While Russia systematically commits war crimes, torture civilians, and steals children, American businessmen negotiate billion-dollar deals with the Kremlin
In October 2024, three powerful men huddled over a laptop at a Miami Beach waterfront estate, ostensibly to draft a peace plan for Ukraine. Steve Witkoff, Donald Trump’s special envoy; Jared Kushner, the president’s son-in-law; and Kirill Dmitriev, head of Russia’s sovereign wealth fund and Vladimir Putin’s handpicked negotiator, were charting what they claimed would be a path to end the war.
But according to documents reviewed by The Wall Street Journal, the full scope of their project went far beyond peace. They were privately mapping out a strategy to reintegrate Russia’s $2 trillion economy into global markets—with American businesses positioned to profit ahead of European competitors. The leaked 28-point plan included proposals for US-Russian investment projects using $300 billion in frozen Russian assets, joint exploitation of Arctic mineral wealth, rare-earth mining partnerships, and even a potential Mars mission with SpaceX.
Polish Prime Minister Donald Tusk offered a pithy summary: “We know this is not about peace. It’s about business.”

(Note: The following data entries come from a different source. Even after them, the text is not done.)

(* ===== verification/MemPool.v ===== *)
(** * Slots and pages of the KV cache ([disagmoe/block_manager/mem_pool.py])

    [ReqToTokenPool] maps a request slot to the locations of its tokens;
    [TokenToKVPoolAllocator] hands out single locations and
    [PagedTokenToKVPoolAllocator] whole pages, location 0 (page 0) being kept for
    padding.  A tensor is the list of its elements; the Triton kernel
    [alloc_decode_kernel] is modelled lane by lane, its undefined reads (masked
    lanes, pages past the end of the free list) being arguments. *)

From S2P Require Import Prelude Utils.
Import Utils.

Module MemPool.

(** ** [ReqToTokenPool] *)

Record ReqToTokenPool : Type := {
  rp_size : Z;
  max_context_len : Z;
  req_to_token : list (list Z);
  free_slots : list Z;
}.

Definition with_slots (l : list Z) (p : ReqToTokenPool) : ReqToTokenPool :=
  {| rp_size := rp_size p; max_context_len := max_context_len p;
     req_to_token := req_to_token p; free_slots := l |}.
Definition with_table (t : list (list Z)) (p : ReqToTokenPool) : ReqToTokenPool :=
  {| rp_size := rp_size p; max_context_len := max_context_len p;
     req_to_token := t; free_slots := free_slots p |}.

Definition req_pool_init (size max_len : Z) : ReqToTokenPool :=
  {| rp_size := size; max_context_len := max_len;
     req_to_token := replicate (Z.to_nat size) (replicate (Z.to_nat max_len) 0);
     free_slots := py_range size |}.

(** [req_to_token[r, c] = v] and [req_to_token[r, c]], one element. *)
Definition table_set (t : list (list Z)) (r c v : Z) : res (list (list Z)) :=
  row ← py_get t r; row ← py_set row c v; py_set t r row.
Definition table_get (t : list (list Z)) (r c : Z) : res Z := row ← py_get t r; py_get row c.

(** [write((r, slice(0, n)), values)]: the slice assignment the block manager
    uses; the shapes must agree. *)
Definition write_prefix (r n : Z) (values : list Z) (p : ReqToTokenPool) : res ReqToTokenPool :=
  row ← py_get (req_to_token p) r;
  _ ← py_check (zlen (py_take n row) =? zlen values) RuntimeError;
  t ← py_set (req_to_token p) r (values ++ py_drop n row);
  Ok (with_table t p).
(* ===== verification/BlockManager.v ===== *)
(** * Block managers of the KV cache
    ([disagmoe/block_manager/block_manager.py], [csrc/engine/block_manager.cpp])

    [ReqManager] tracks the length of every running request.  [BlockManager_C] is
    the C++ pool of blocks; a failed [ASSERT] is the [RuntimeError] Python sees.
    [CPUBlockManager] combines the two; [GPUBlockManager] keeps the token
    locations in the pools of [MemPool] instead. *)

From stdpp Require Import strings.
From S2P Require Import Prelude Utils MemPool Datatypes DPScheduler.
Import Utils MemPool Datatypes.

Module BlockManager.

(** ** [ReqManager]: a dictionary, or a list indexed by the request id *)

Record ReqManager : Type := {
  max_running_reqs : Z;
  use_list : bool;
  decode_seq_lens : list (Z * Z);
  decode_seq_lens_list : list Z;
}.

Definition req_manager_init (n : Z) (l : bool) : ReqManager :=
  {| max_running_reqs := n; use_list := l; decode_seq_lens := [];
     decode_seq_lens_list := replicate (Z.to_nat n) 0 |}.

Definition with_lens (d : list (Z * Z)) (l : list Z) (r : ReqManager) : ReqManager :=
  {| max_running_reqs := max_running_reqs r; use_list := use_list r;
     decode_seq_lens := d; decode_seq_lens_list := l |}.

Definition get_decode_seq_lens (r : ReqManager) (req_id : Z) : res Z :=
  if use_list r then py_get (decode_seq_lens_list r) req_id
  else of_option KeyError (dget (decode_seq_lens r) req_id).

Definition update_decode_seq_lens (req_id seq_len : Z) (r : ReqManager) : res ReqManager :=
  if use_list r
  then l ← py_set (decode_seq_lens_list r) req_id seq_len; Ok (with_lens (decode_seq_lens r) l r)
  else Ok (with_lens (dset (decode_seq_lens r) req_id seq_len) (decode_seq_lens_list r) r).

Definition get_active_req_ids (r : ReqManager) : res (list Z) :=
  if use_list r
  then py_for (fun acc i => n ← py_get (decode_seq_lens_list r) i;
                            Ok (if n >? 0 then acc ++ [i] else acc))
              (py_range (max_running_reqs r)) []
  else Ok (dkeys (decode_seq_lens r)).

Definition release_reqs (req_ids : list Z) (r : ReqManager) : res ReqManager :=
  if use_list r
  then l ← py_for (fun l id => py_set l id 0) req_ids (decode_seq_lens_list r);
       Ok (with_lens (decode_seq_lens r) l r)
  else d ← py_for (fun d id => _ ← of_option KeyError (dget d id); Ok (ddel d id))
             req_ids (decode_seq_lens r);
       Ok (with_lens d (decode_seq_lens_list r) r).

Definition req_manager_reset (r : ReqManager) : ReqManager :=
  with_lens [] (replicate (Z.to_nat (max_running_reqs r)) 0) r.

(** ** [BlockManager] of the C++ library *)

Record BlockManager_C : Type := {
  num_blocks_ : Z;
  reserved_blocks_ : Z;
  block_size_ : Z;
  free_blocks_ : list Z;
  block_tables_ : gmap Z (list Z);
}.

Definition with_blocks (f : list Z) (t : gmap Z (list Z)) (b : BlockManager_C) : BlockManager_C :=
  {| num_blocks_ := num_blocks_ b; reserved_blocks_ := reserved_blocks_ b;
     block_size_ := block_size_ b; free_blocks_ := f; block_tables_ := t |}.
Lemma u32_bytes_inj x y : 0 <= x < 2 ^ 32 -> 0 <= y < 2 ^ 32 -> u32_bytes x = u32_bytes y -> x = y.
Proof.
  intros Hx Hy [= H0 H1 H2 H3].
  assert (Hdec : forall z, 0 <= z < 2 ^ 32 ->
    z = z mod 256 + 256 * (z / 256 mod 256) + 65536 * (z / 65536 mod 256) + 16777216 * (z / 16777216 mod 256)).
  { intros z Hz. pose proof (Z.div_mod z 256 ltac:(lia)).
    pose proof (Z.div_mod (z / 256) 256 ltac:(lia)) as E1. rewrite Z.div_div in E1 by lia.
    pose proof (Z.div_mod (z / 65536) 256 ltac:(lia)) as E2. rewrite Z.div_div in E2 by lia.
    change (256 * 256) with 65536 in E1. change (65536 * 256) with 16777216 in E2.
    rewrite (Z.mod_small (z / 16777216) 256); [lia|].
    split; [apply Z.div_pos; lia|apply Z.div_lt_upper_bound; lia]. }
  rewrite (Hdec x Hx), (Hdec y Hy). congruence.
Qed.

Lemma struct_pack_Ok page l :
  struct_pack page = Ok l <-> Forall (fun t => 0 <= t < 2 ^ 32) page /\ l = concat (u32_bytes <$> page).
Proof.
  unfold struct_pack. rewrite bind_Ok. setoid_rewrite py_map_Forall2. split.
  - intros (ls & HF & [= <-]). induction HF as [|t b page ls Hb _ [IH1 IH2]]; [done|].
    apply pack_u32_Ok in Hb as [Ht ->]. simpl. split; [by constructor|]. by rewrite IH2.
  - intros [HF ->]. exists (u32_bytes <$> page). split; [|done].
    induction HF as [|t page Ht _ IH]; [constructor|]. constructor; [by apply pack_u32_Ok|done].
Qed.
Lemma drain_mismatch_leaks_witness :
  exists e' i', drain_one 0 4
      (KVLoader.install 2 [KVLoader.demo_object; KVLoader.demo_object]) 0
      (ex_engine, {| KVLoader.in_blocks := bm_init 16 4 0; KVLoader.in_pool := fun _ _ _ _ => 0;
                     KVLoader.n_loaded := 0; KVLoader.n_rejected := 0 |})
      {| KVLoader.kd_job := {| KVLoader.job_req_id := 5; KVLoader.prompt_token_ids := replicate 17 3;
            KVLoader.job_ctx := {| tr_req_id := 5; tr_init_prefill_len := 32; tr_max_output_len := 2;
                                   tr_token_ids := replicate 18 3 |} |};
         KVLoader.kd_worker := 0; KVLoader.kd_n_pages := 1; KVLoader.kd_ok := true |} = Ok (e', i') /\
    pool_puts e' = pool_puts ex_engine.
Proof.
  destruct (drain_mismatch_leaks 0 4 2 0 [KVLoader.demo_object; KVLoader.demo_object]
    {| KVLoader.kd_job := {| KVLoader.job_req_id := 5; KVLoader.prompt_token_ids := replicate 17 3;
            KVLoader.job_ctx := {| tr_req_id := 5; tr_init_prefill_len := 32; tr_max_output_len := 2;
                                   tr_token_ids := replicate 18 3 |} |};
       KVLoader.kd_worker := 0; KVLoader.kd_n_pages := 1; KVLoader.kd_ok := true |} ex_engine
    {| KVLoader.in_blocks := bm_init 16 4 0; KVLoader.in_pool := fun _ _ _ _ => 0;
       KVLoader.n_loaded := 0; KVLoader.n_rejected := 0 |} _ ltac:(simpl; lia) ltac:(reflexivity)
    ltac:(reflexivity) ltac:(simpl; lia)) as (e' & Hr & _ & Hp & _).
  exists e'. eexists. split; [exact Hr|exact Hp].
Defined.

(** ** The expert side *)

Section Expert.
Context {T : Type}.

(** [build_expert_executor]: the local to global and the global to local ranks. *)
Definition local_experts (local_expert_ids : option (list Z)) (num_experts_per_rank rank_in_group : Z)
    : list Z :=
  match local_expert_ids with
  | Some ((_ :: _) as l) => l
  | _ => (fun i => num_experts_per_rank * rank_in_group + i) <$> py_range num_experts_per_rank
  end.

Definition build_expert_ranks (local_expert_ids : option (list Z))
    (num_experts num_experts_per_rank rank_in_group : Z) : res (list Z * list Z) :=
  let l := local_experts local_expert_ids num_experts_per_rank rank_in_group in
  g ← py_for (fun g x => py_set g x.2 x.1) (enumerate l) (replicate (Z.to_nat num_experts) (-1));
  Ok (l, g).

(** The order of [sort_by_attention]. *)
Definition attn_before (m : BatchMetadata) (i j : Z) : bool :=
  let rk k := default 0 (attn_dp_ranks m !! Z.to_nat k) in
  let pl k := default 0 (init_prefill_lens m !! Z.to_nat k) in
  let rq k := default 0 (req_ids m !! Z.to_nat k) in
  if negb (rk i =? rk j) then rk i <? rk j
  else if (pl i =? -1) || (pl j =? -1) then pl j <? pl i
  else rq i <? rq j.

(** [std_sort less l] is [std::sort]: some permutation of [l]. *)
Context (std_sort : (Z -> Z -> bool) -> list Z -> list Z).

Definition sort_by_attention (m : BatchMetadata) : res (list Z * BatchMetadata) :=
  let rank := std_sort (attn_before m) (py_range (zlen (req_ids m))) in
  positions ← py_for (fun p x => arr_set p x.2 x.1) (enumerate rank)
                (replicate (length (req_ids m)) 0);
  m ← permute_token_infos m positions;
  Ok (positions, m).

(** [apply_weights_and_permute_tokens]: row [i], scaled by [weights[i]], goes to
    row [mapping[i]]. *)
Definition apply_weights_and_permute_tokens (scale : float -> T -> T) (tokens : list T)
    (weights : list float) (mapping : list Z) (empty : T) : res (list T) :=
  rows ← py_map (fun i => x ← vec_at tokens i; w ← vec_at weights i; Ok (scale w x))
           (py_range (zlen tokens));
  permute_vector empty rows mapping.

(** [execute_batch_expert]: [run] executes the experts.  With GDR copies the
    weights are those read before the metadata is sorted, without they are read
    from the metadata after it was sorted. *)
Definition execute_batch_expert (use_gdr : bool) (run : BatchMetadata -> list T -> list T)
    (scale : float -> T -> T) (empty : T) (b : TokenBatch T) : res (TokenBatch T) :=
  let hiddens := run (tb_meta b) (tb_data b) in
  let before := topk_weights (tb_meta b) in
  '(mappings, m) ← sort_by_attention (tb_meta b);
  let weights := if use_gdr then before else topk_weights m in
  permuted ← apply_weights_and_permute_tokens scale hiddens weights mappings empty;
  let m := with_layer (layer_id m + 1)
             (with_vectors (shape m) (req_ids m) [] [] (attn_dp_ranks m) (init_prefill_lens m) m) in
  Ok {| tb_data := permuted; tb_meta := m |}.
End Expert.

(** ** Alignment of rows and metadata *)

Lemma arr_set_ok {A} (l : list A) i x : 0 <= i < zlen l -> arr_set l i x = Ok (<[Z.to_nat i := x]> l).
Proof. intros. unfold arr_set. zcases; try lia; done. Qed.

(** Writing [data[i]] at [positions[i]]. *)
Lemma permute_vector_ok {A} (d : A) (data : list A) (positions : list Z) :
  positions ≡ₚ py_range (zlen data) ->
  exists r, permute_vector d data positions = Ok r /\ length r = length data /\
    forall i p x, positions !! i = Some p -> data !! i = Some x -> r !! Z.to_nat p = Some x.
Proof.
  intros Hperm.
  assert (Hnd : NoDup positions) by (rewrite Hperm; apply py_range_NoDup).
  assert (Hlen : length positions = length data)
    by (rewrite Hperm, py_range_length; unfold zlen; lia).
  assert (Hr : forall i p, positions !! i = Some p -> 0 <= p < zlen data).
  { intros i p Hp%list_elem_of_lookup_2. rewrite Hperm in Hp. by apply elem_of_py_range. }
  unfold permute_vector. destruct data as [|x0 data0] eqn:Ed.
  { exists []. split; [done|]. split; [done|]. intros i p x _ [=]. }
  rewrite <-Ed in *. clear Ed x0 data0.
  destruct (py_for_total (fun pre r => length r = length data /\
      forall i p x, (i < length pre)%nat -> positions !! i = Some p -> data !! i = Some x ->
        r !! Z.to_nat p = Some x)
    (fun r '(i, p) => x ← vec_at data i; arr_set r p x) (enumerate positions)
    (replicate (length data) d)) as (r & Hrun & Hl & Hv).
  - split; [apply length_replicate|]. simpl. lia.
  - intros pre [i p] post r Heq [Hl Hv]. pose proof (enum_prefix _ _ _ _ _ Heq) as (-> & Hp & _).
    destruct (lookup_lt_is_Some_2 data (length pre)) as [x Hx]; [apply lookup_lt_Some in Hp; lia|].
    rewrite (proj2 (vec_at_Ok data (zlen pre) x)) by (split; [apply zlen_nonneg|unfold zlen; by rewrite Nat2Z.id]).
    simpl. pose proof (Hr _ _ Hp) as Hpr.
    rewrite arr_set_ok by (unfold zlen in *; lia). eexists. split; [done|].
    rewrite length_insert. split; [done|]. intros i' p' x' Hi Hp' Hx'. rewrite length_app in Hi. simpl in Hi.
    destruct (decide (i' = length pre)) as [->|].
    + simplify_eq. apply list_lookup_insert_eq. unfold zlen in *. lia.
    + pose proof (Hr _ _ Hp'). rewrite list_lookup_insert_ne; [by apply (Hv i'); [lia|..]|].
      intros Heq'. assert (p = p') as -> by lia. by pose proof (NoDup_lookup _ _ _ _ Hnd Hp Hp').
  - exists r. split; [done|]. split; [done|]. intros i p x Hp Hx. apply (Hv i); try done.
    rewrite enum_length. by eapply lookup_lt_Some.
Qed.
(** Before the result is put, tasks only queue up. *)
Lemma ar_run_before h st st' :
  Forall (fun e => is_put e = false) h -> ar_woken st.1 = [] -> ar_run h st = Some st' ->
  ar_woken st'.1 = [] /\ ar_waiters st'.1 = ar_waiters st.1 ++ getters h /\ st'.2 = st.2.
Proof.
  revert st. induction h as [|e h IH]; intros st Hp Hw Hr.
  { injection Hr as <-. by rewrite app_nil_r. }
  apply Forall_cons in Hp as [He Hp]. cbn [ar_run] in Hr. destruct e as [t|s|t]; [|done|].
  - apply (IH _ Hp) in Hr as (-> & -> & ->); [|done]. simpl. by rewrite <-app_assoc.
  - cbn [ar_step] in Hr. unfold ar_resume in Hr. rewrite Hw in Hr.
    rewrite bool_decide_false in Hr by set_solver. done.
Qed.

(** Afterwards the task that was notified returns the result, no other does. *)
Definition delivered_to (s : SloStat) (w : option Z) (st : AsyncResult * list (Z * res SloStat)) : Prop :=
  ar_slo_stat st.1 = Some s /\
  (forall t, t ∈ ar_woken st.1 -> w = Some t) /\
  (forall t x, (t, x) ∈ st.2 -> w = Some t /\ x = Ok s) /\
  (forall t, w = Some t -> (t, Ok s) ∈ st.2 \/ t ∈ ar_woken st.1).
(* ===== verification/SimCore.v ===== *)
(** * The request life cycle of the lock-step simulators
    ([simulation/sim_sync.py] and [simulation/sim_tbo.py])

    Both simulators advance the active requests one token per iteration; they
    differ in what an iteration costs.  The class [Iteration] is that difference:
    its instances are the synchronous simulator and the two-batch-overlap one.
    The lists of requests share the request objects, so they hold request ids and
    the objects are in [requests].  The progress bar and the timeline capture are
    output only and not modelled. *)

From Corelib Require Import SpecFloat.
From S2P Require Import Prelude PyFloat.

Module SimCore.

(** ** Data *)

Record Token : Type := {
  tid : Z;
  birth_time : float;
  t_request_id : Z;
  token_index : Z;
  home_gpu : Z;
  layer_fanout : list (Z * Z);
  sampled_for_stats : bool;
}.

Record RequestState : Type := {
  request_id : Z;
  arrival_time : float;
  req_home_gpu : option Z;
  next_token_index : Z;
  completed : bool;
}.

(** The measurements an iteration appends to. *)
Record Metrics : Type := {
  layer_expert_runtimes : list float;
  layer_wait_imbalances : list float;
  worker_queue_stddevs : list float;
  total_expert_batch_size : float;
  total_expert_batch_count : Z;
}.

Definition metrics_init : Metrics :=
  {| layer_expert_runtimes := []; layer_wait_imbalances := []; worker_queue_stddevs := [];
     total_expert_batch_size := float_of_Z 0; total_expert_batch_count := 0 |}.

(** [_run_one_iteration]: the duration, what [_finalize_iteration] needs to
    compute completion times, the tokens (their fan-out is filled in) and the
    metrics. *)
Class Iteration (O : Type) : Type := {
  _run_one_iteration : list Token -> Metrics -> res (float * O * list Token * Metrics);
  completion_time : O -> float -> Token -> float;
}.

Record Sim : Type := {
  requests : list RequestState;
  current_time : float;
  arrival_index : Z;
  waiting_queue : list Z;
  active_requests : list Z;
  next_tid : Z;
  _next_home_gpu : Z;
  completion_times : list (Z * float);
  token_latencies : list (Z * float);
  request_latency_values : list float;
  completed_tokens : Z;
  metrics : Metrics;
}.
(* ===== verification/SimSync.v ===== *)
(** * The synchronous simulator ([simulation/sim_sync.py])

    An iteration routes every token through every layer: attention in rounds of
    the attention group, dispatch to the expert workers, the workers' queues
    drained longest first, and the return transfers; a layer takes as long as its
    slowest worker.  The router is the profile router's [route]; the network delay
    function is an argument, as in the code. *)

From Corelib Require Import SpecFloat.
From S2P Require Import Prelude PyFloat SimCore.
Import SimCore.

Module SimSync.

Section Layer.
Context (ep_group_size total_expert_count max_batch_size attn_dp_group_size num_layers : Z).
Context (attn_service_t net_t_attn_to_expert net_t_expert_to_attn : float).
Context (net_delay_fn : option (Z -> Z -> Z -> float)) (n_gpu_per_host : option Z).
Context (compute_time_lookup : Z -> option float).
(** [route request_ids token_indices layer]: the expert ids, one list per token. *)
Context (route : list Z -> list Z -> Z -> res (list (list Z))).

Definition queues_per_worker : Z := total_expert_count / ep_group_size.

(** ** Routing *)

(** [worker_queues], [worker_src_gpus] and [tokens_per_src_per_dst]. *)
Record Routed : Type := {
  worker_queues : list (list Z);
  worker_src_gpus : list (list Z);
  tokens_per_src_per_dst : list (Z * list (Z * Z));
}.

Definition routed_init : Routed :=
  {| worker_queues := replicate (Z.to_nat ep_group_size) (replicate (Z.to_nat queues_per_worker) 0);
     worker_src_gpus := replicate (Z.to_nat ep_group_size) [];
     tokens_per_src_per_dst := [] |}.

(** One selected expert of a token of [src_gpu]. *)
Definition route_expert (src_gpu : Z) (st : Routed) (expert_id : Z) : res Routed :=
  _ ← py_check (negb (expert_id >=? total_expert_count)) RuntimeError;
  worker_idx ← py_floordiv expert_id queues_per_worker;
  local_queue_idx ← py_mod expert_id queues_per_worker;
  row ← py_get (worker_queues st) worker_idx;
  n ← py_get row local_queue_idx;
  row ← py_set row local_queue_idx (n + 1);
  queues ← py_set (worker_queues st) worker_idx row;
  gpus ← py_get (worker_src_gpus st) worker_idx;
  srcs ← py_set (worker_src_gpus st) worker_idx (if bool_decide (src_gpu ∈ gpus) then gpus else gpus ++ [src_gpu]);
  let dst_map := dget_or (tokens_per_src_per_dst st) worker_idx [] in
  Ok {| worker_queues := queues; worker_src_gpus := srcs;
        tokens_per_src_per_dst := dset (tokens_per_src_per_dst st) worker_idx
          (dset dst_map src_gpu (dget_or dst_map src_gpu 0 + 1)) |}.
(* ===== verification/SimAsync.v ===== *)
(** * The asynchronous simulator ([simulation/sim_async.py])

    Requests, per-GPU workers and layers run as SimPy processes.  A process runs
    without interruption from one [yield] to the next, so the model is a step
    relation whose steps are these segments: the request source admits a request, a
    routing process starts, a dispatched token reaches its expert queues, a worker
    resumes.  SimPy decides from the delays which waiting process resumes next; the
    model lets any of them resume at any time [now], so what is proved holds for
    every order the delays can produce.  The delays themselves (service times,
    network, the ingress ports) are therefore not part of the state.

    Tokens are shared objects: the copies of a token in several expert queues are
    its id, the object is in [objects].  The debug log of the scheduler and the
    progress bar only report and are not modelled.

    The steps are generic in the function that routes a token, and no theorem assumes
    anything of what it returns but, for the bound on the number of steps, that a row
    has at most [routing_top_k] ids.  A routing step may raise, and it is the only kind
    of step that may.  The recorded router, as this simulator calls it, is the instance
    of [SimInputs]. *)

From S2P Require Import Prelude PyFloat SimCore.
Import SimCore.

Module SimAsync.

(** ** State *)

(** What a worker process waits for. *)
Inductive Proc : Type :=
  | AtHead
  | Asleep
  | Attending (l t : Z)
  | Computing (l : Z) (batch : list Z)
  | Returning (l : Z) (batch : list Z).

Record ExpertWorker : Type := {
  queues : list (list (list Z));
  attention_queue : list (Z * Z);
  _total_queue_length : Z;
  has_work : bool;
  proc : Proc;
}.

(** The part of an [AttentionWorker] that changes. *)
Record AttentionWorker : Type := { pending_counts : gmap Z Z; pending_tokens : gmap Z Z }.

Record RequestManager : Type := {
  _next_tid : Z;
  _request_state : gmap Z Z;
  _request_start_time : gmap Z float;
  _request_home_gpu : gmap Z Z;
  _next_home_gpu : Z;
  _pending_queue : list (Z * float);
}.

(** What [run_simulation] collects; the sum of the batch sizes, a float of integers in
    the code, is an integer here. *)
Record Outputs : Type := {
  out_completion : list (Z * float);
  out_latencies : list (Z * float);
  out_requests : list float;
  total_batch_size : Z;
  total_batches : Z;
}.

Record Sys : Type := {
  objects : list Token;
  manager : RequestManager;
  expert_workers : list ExpertWorker;
  attention_layers : list AttentionWorker;
  _pending_counts : gmap Z Z;
  starting : list (Z * Z);
  dispatching : list (Z * Z * list (Z * Z));
  source : Z;
  outputs : Outputs;
}.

As these men negotiated Russia’s commercial rehabilitation, the bodies were still being counted.
—
The Reality They’re Negotiating Away
The International Criminal Court has issued arrest warrants for Vladimir Putin and five other Russian officials.[^1] The UN Commission of Inquiry has concluded that Russian authorities have committed crimes against humanity through systematic torture and enforced disappearances.[^2] Over 14,500 Ukrainian civilians have been verified killed—a figure the UN explicitly states significantly undercounts actual deaths.[^3]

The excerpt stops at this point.